Instructor: Scott Tuning

Scott has been a faculty member in higher education for over 10 years. He holds an MBA in Management, an MA in counseling, and an M.Div. in Academic Biblical Studies.

A good process should result in reliable, homogeneous outputs consistent with the company's goals. A rational sub-group is a process control method that evaluates outputs for their degree of variance.

Process Control at Saturn

In the late 1980s and early 1990s, the US auto industry wasn't exactly in the position it is today. Whether justified or not, US automakers during this time period suffered from a perception of inferior quality. In short, many consumers considered foreign-made vehicles, particularly Japanese brands, to be of superior quality and therefore longevity when compared to their American-made counterparts.

In an effort to control process to improve quality, many US automakers, including Saturn, began to integrate many Japanese manufacturing practices into their production lines. Quality and process control concepts like Lean manufacturing were introduced to the processes of many American companies during this time.

On the Saturn assembly line, employees could halt the production process immediately if they observed automated error that posed a quality or safety risk.
Automobile Assembly Line

Process Control

Process control is the mechanism by which a company ensures that its processes are standardized to the point that variance is minimal and there is high reliability in the outputs of the process. In manufacturing, the idea behind process control is making sure that error isn't automated. At Saturn, the idea was to tightly control the assembly line process so that any error or variance that could impact quality or safety could be stopped and corrected immediately - before a single additional product rolled off the line. Measuring the variance between things that should be the same is an important way to determine if the process being used is actually reliably producing its desired output.

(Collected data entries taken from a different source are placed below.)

(** Replacing a table by one that extends it keeps every stub's meaning. *)
Lemma call_stub_extend ts key t t' :
  disjoint_stubs → tables_wf ts → table_wf key t' → tables_wf (<[key := t']> ts) →
  ts !! key = Some t ∨ ts !! key = None → length (saved t') = length (saved t) →
  (∀ j s, saved t !! j = Some s → s ≠ 0%Z → saved t' !! j = Some s) →
  ∀ fp f h, call_stub ts fp = Some (f, h) → f ≠ 0%Z →
            call_stub (<[key := t']> ts) fp = Some (f, h).
Proof.
  intros Hdis Hwf Hwf' Hwfs Hkey Hlen Hold fp f h Hcall Hf. unfold call_stub in *.
  destruct (find_block ts fp) as [[t1 j]|] eqn:E; [|done]. simpl in Hcall. simplify_eq.
  destruct (find_block_inv _ _ _ _ E) as (k & Hk & Hj).
  destruct (decide (k = key)) as [->|Hne].
  - destruct Hkey as [Hkey|Hkey]; [|congruence].
    assert (t1 = t) as -> by congruence.
    destruct (Hwf key t Hk) as (Hb & Hh & _ & _ & _), Hwf' as (Hb' & Hh' & _ & _ & _).
    rewrite (find_block_unique (<[key:=t']> ts) key t' fp j);
      [|done|done|apply lookup_insert_eq|].
    2: { unfold block_in in *. by rewrite Hb', <- Hb, Hlen. }
    simpl. destruct (lookup_lt_is_Some_2 _ _ (block_in_lt _ _ _ Hj)) as [s Hs].
    rewrite (nth_lookup_Some _ _ _ _ Hs) in *.
    by rewrite (nth_lookup_Some _ _ _ _ (Hold j s Hs Hf)), Hh, Hh'.
  - rewrite (find_block_unique (<[key:=t']> ts) k t1 fp j); [done|done|done| |done].
    by rewrite lookup_insert_ne.
Qed.

Lemma alloc_spec ts key input :
  disjoint_stubs → null_not_stub → tables_wf ts → input ≠ 0%Z →
  (input ∈ saved (table_of ts key) ∨ 0%Z ∈ saved (table_of ts key)) →
  ∃ ts' stub,
    allocCallbackTrampoline ts key input = Done (ts', stub) ∧ tables_wf ts' ∧
    call_stub ts' stub = Some (input, handler key) ∧
    unwrapTrampoline ts' stub = input ∧ stub ≠ 0%Z ∧
    allocCallbackTrampoline ts' key input = Done (ts', stub) ∧
    ∀ fp f h, call_stub ts fp = Some (f, h) → f ≠ 0%Z → call_stub ts' fp = Some (f, h).
Proof.
  intros Hdis Hnull Hwf Hin Hroom. unfold allocCallbackTrampoline.
  rewrite (proj2 (Z.eqb_neq input 0)) by done.
  pose proof (table_of_wf ts key Hwf) as Hwf0.
  destruct (alloc_in_spec key (table_of ts key) input Hwf0 Hin Hroom)
    as (t' & i & Ha & Hwf' & Hi & Hlen & Hold). rewrite Ha. cbn [mbind run_bind].
  assert (stub_addr (table_of ts key) i = stub_addr t' i) as ->.
  { unfold stub_addr. destruct Hwf' as [-> _]. by destruct Hwf0 as [-> _]. }
  assert (tables_wf (<[key:=t']> ts)) as Hwfs by by apply map_Forall_insert_2.
  destruct (stub_of_block (<[key:=t']> ts) key t' i input) as (Hc & Hu & Hne);
    [done|done|done|apply lookup_insert_eq|done|].
  exists (<[key:=t']> ts), (stub_addr t' i). split_and!; [done..| |].
  - assert (table_of (<[key:=t']> ts) key = t') as ->
      by (unfold table_of; by rewrite lookup_insert_eq).
    rewrite (alloc_in_again key t' input i) by done.
    cbn [mbind run_bind]. by rewrite insert_insert_eq.
  - apply (call_stub_extend ts key (table_of ts key) t'); try done.
    unfold table_of. destruct (ts !! key); [by left|by right].
Qed.

(** ** Properties *)

(** C8: a callback gets a stub of its own.  While the table of its key has
    room, or already knows the callback, the stub returned invokes the key's
    handler with [thread_last_callback] set to that callback, unwraps to it,
    and is the same the next time; every stub handed out before, of any key,
    still stands for the callback it was made for. *)
Theorem trampoline_alloc ts key input :
  disjoint_stubs → null_not_stub → tables_wf ts → input ≠ 0%Z →
  (input ∈ saved (table_of ts key) ∨ 0%Z ∈ saved (table_of ts key)) →
  ∃ ts' stub,
    allocCallbackTrampoline ts key input = Done (ts', stub) ∧ tables_wf ts' ∧
    call_stub ts' stub = Some (input, handler key) ∧
    unwrapTrampoline ts' stub = input ∧
    allocCallbackTrampoline ts' key input = Done (ts', stub) ∧
    ∀ fp f h, call_stub ts fp = Some (f, h) → f ≠ 0%Z → call_stub ts' fp = Some (f, h).
Proof.
  intros Hdis Hnull Hwf Hin Hroom.
  destruct (alloc_spec ts key input Hdis Hnull Hwf Hin Hroom)
    as (ts' & stub & ? & ? & ? & ? & _ & ? & ?). eauto 10.
Qed.

(** Nothing stops the search at the end of a table: once as many distinct
    callbacks as it has blocks have been wrapped, the next one is looked up,
    and stored, past its end. *)
Theorem trampoline_overflow ts key input :
  tables_wf ts → input ≠ 0%Z →
  input ∉ saved (table_of ts key) → 0%Z ∉ saved (table_of ts key) →
  allocCallbackTrampoline ts key input = Undef.
Proof.
  intros Hwf Hin Hn Hfull. unfold allocCallbackTrampoline.
  rewrite (proj2 (Z.eqb_neq input 0)) by done.
  by rewrite (alloc_in_full key _ input (table_of_wf ts key Hwf)).
Qed.

Lemma callback_restore isHost isGuest key ts fp ts' c :
  callback_init isHost isGuest key ts fp = Done (ts', c) → callback_fini c = fp.
Proof.
  unfold callback_init, callback_fini.
  destruct (negb _).
  - destruct (Z.eqb_spec fp 0) as [->|Hne].
    + unfold unwrapTrampoline at 1. cbn [Z.eqb].
      unfold allocCallbackTrampoline. cbn. by intros [= <- <-].
    + destruct (allocCallbackTrampoline _ _ _) as [[ts1 stub]| |]; [|done|done].
      cbn [mbind run_bind]. intros [= <- <-]. cbn.
      by rewrite (proj2 (Z.eqb_neq fp 0)).
  - destruct (Z.eqb_spec (unwrapTrampoline ts fp) fp); cbn [negb]; intros [= <- <-];
      cbn; [done|]. destruct (Z.eqb_spec fp 0) as [->|]; [|done]. done.
Qed.

(** A callback that crosses the boundary and comes back is itself again:
    a guest function handed to the host is wrapped in a stub the host can
    call, restored in the caller's slot after the call, and a host that passes
    the stub back hands the guest its own function, not a stub of a stub. *)
Theorem callback_double_crossing isHost key key' ts g :
  disjoint_stubs → null_not_stub → tables_wf ts → g ≠ 0%Z →
  unwrapTrampoline ts g = g → isHost g = false →
  (g ∈ saved (table_of ts key) ∨ 0%Z ∈ saved (table_of ts key)) →
  ∃ ts' c,
    callback_init isHost true key ts g = Done (ts', c) ∧
    call_stub ts' (slot c) = Some (g, handler key) ∧ callback_fini c = g ∧
    (slot c ≠ g → callback_init isHost false key' ts' (slot c)
                  = Done (ts', MkCallbackContext g (slot c))).
Proof.
  intros Hdis Hnull Hwf Hg Hun Hhost Hroom.
  destruct (alloc_spec ts key g Hdis Hnull Hwf Hg Hroom)
    as (ts' & stub & Ha & Hwf' & Hc & Hu & Hne & _).
  assert (callback_init isHost true key ts g = Done (ts', MkCallbackContext stub g))
    as Hinit.
  { unfold callback_init. rewrite Hun, Hhost. cbn [eqb negb]. by rewrite Ha. }
  exists ts', (MkCallbackContext stub g).
  split_and!; [done|done|by eapply callback_restore|].
  intros Hs. cbn [slot] in *. unfold callback_init. rewrite Hu, Hhost. cbn [eqb negb].
  by rewrite (proj2 (Z.eqb_neq g stub)).
Qed.
End tables.

(** ** Witnesses: tables a megabyte apart *)

Definition page (key : nat) : Z := 4096 + 1048576 * Z.of_nat key.
Definition page_handler (key : nat) : Z := 100 + Z.of_nat key.

Lemma page_disjoint : disjoint_stubs page kMaxCallbackTrampolineCount.
Proof.
  intros k1 k2 t1 t2 fp i1 i2 H1 H2 Hl1 Hl2 Hb1 Hb2.
  pose proof (block_in_lt _ _ _ Hb1). pose proof (block_in_lt _ _ _ Hb2).
  apply block_in_inv in Hb1, Hb2. unfold stub_addr, page, kMaxCallbackTrampolineCount,
    sizeof_table, sizeof_trampoline, offsetof_thunk_instr in *. lia.
Qed.

Lemma page_null : null_not_stub page.
Proof.
  intros k t i Hb Hi. apply block_in_inv in Hi.
  unfold stub_addr, page, sizeof_table, sizeof_trampoline, offsetof_thunk_instr in *. lia.
Qed.

Lemma empty_tables_wf : tables_wf page page_handler kMaxCallbackTrampolineCount ∅.
Proof. apply map_Forall_empty. Qed.

Lemma trampoline_alloc_witness :
  ∃ ts' stub,
    allocCallbackTrampoline page page_handler kMaxCallbackTrampolineCount ∅ 3 77 = Done (ts', stub) ∧
    call_stub ts' stub = Some (77, 103)%Z.
Proof.
  destruct (trampoline_alloc page page_handler (λ _, 0%Z) kMaxCallbackTrampolineCount ∅ 3 77
    page_disjoint page_null empty_tables_wf ltac:(done)) as (ts' & stub & Ha & _ & Hc & _).
  - right. apply (bool_decide_unpack _). by vm_compute.
  - by exists ts', stub.
Defined.

(** Sixteen callbacks wrapped, a seventeenth to come. *)
Definition full_tables : gmap nat FunctionTrampolineTable :=
  {[0 := MkTable (page 0) (page_handler 0) kTrampolineMagic (Z.of_nat <$> seq 1 16)]}.

Lemma full_tables_wf : tables_wf page page_handler kMaxCallbackTrampolineCount full_tables.
Proof.
  apply map_Forall_singleton. split_and!; [done..|].
  exists (Z.of_nat <$> seq 1 16), 0. split_and!; [done| |].
  - apply (bool_decide_unpack _). by vm_compute.
  - apply (bool_decide_unpack _). by vm_compute.
Qed.

Lemma trampoline_overflow_witness :
  allocCallbackTrampoline page page_handler kMaxCallbackTrampolineCount full_tables 0 17 = Undef.
Proof.
  apply (trampoline_overflow page page_handler kMaxCallbackTrampolineCount full_tables 0 17
    full_tables_wf); [done|apply (bool_decide_unpack _); by vm_compute..].
Defined.

Lemma callback_double_crossing_witness :
  ∃ ts' c,
    callback_init page page_handler (λ _, 0%Z) kMaxCallbackTrampolineCount (λ _, false) true 3 ∅ 77
    = Done (ts', c) ∧ call_stub ts' (slot c) = Some (77, 103)%Z ∧ callback_fini c = 77%Z.
Proof.
  destruct (callback_double_crossing page page_handler (λ _, 0%Z) kMaxCallbackTrampolineCount
    (λ _, false) 3 4 ∅ 77 page_disjoint page_null empty_tables_wf)
    as (ts' & c & H1 & H2 & H3 & _); [done|reflexivity|done| |by exists ts', c].
  right. apply (bool_decide_unpack _). by vm_compute.
Defined.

But how does a company actually measure whether they are reducing variance?

Rational Sub-Grouping

When comparing the results of process, particularly the production process, it's common to measure the differences between data points. Statistics like production cost per unit, units produced, or error rates are all data points that most companies would watch carefully. Rational sub-grouping is different. Instead of comparing data points over time, the sub-grouping actually examines the results of production that occurred under substantially similar conditions.

Another way to think about rational sub-groups is to think about measuring what should be the same. In the case of Saturn, some variance is expected, but the aspects of the process that vary should not vary within the same assembly line. In other words, it's acceptable that (a fictional) assembly line A (in China) might produce at a different rate than assembly line B (in Sweden). Comparing factory A and factory B production stats is the comparison of data points whose variances are both expected and explainable. But the outputs within assembly line A should not vary widely.

When the same process is used to manufacture or produce, the result should be that the final product is nearly identical to the one made before it, and the one made after it. Applied to our example, good process control means that a vehicle manufactured on assembly line A at 09:05 should be substantially similar to one manufactured on the same line, on the same day, at 15:06, 17:10, and 21:09. In this instance, the four vehicles identified as having been manufactured on the same day would be the rational sub-group.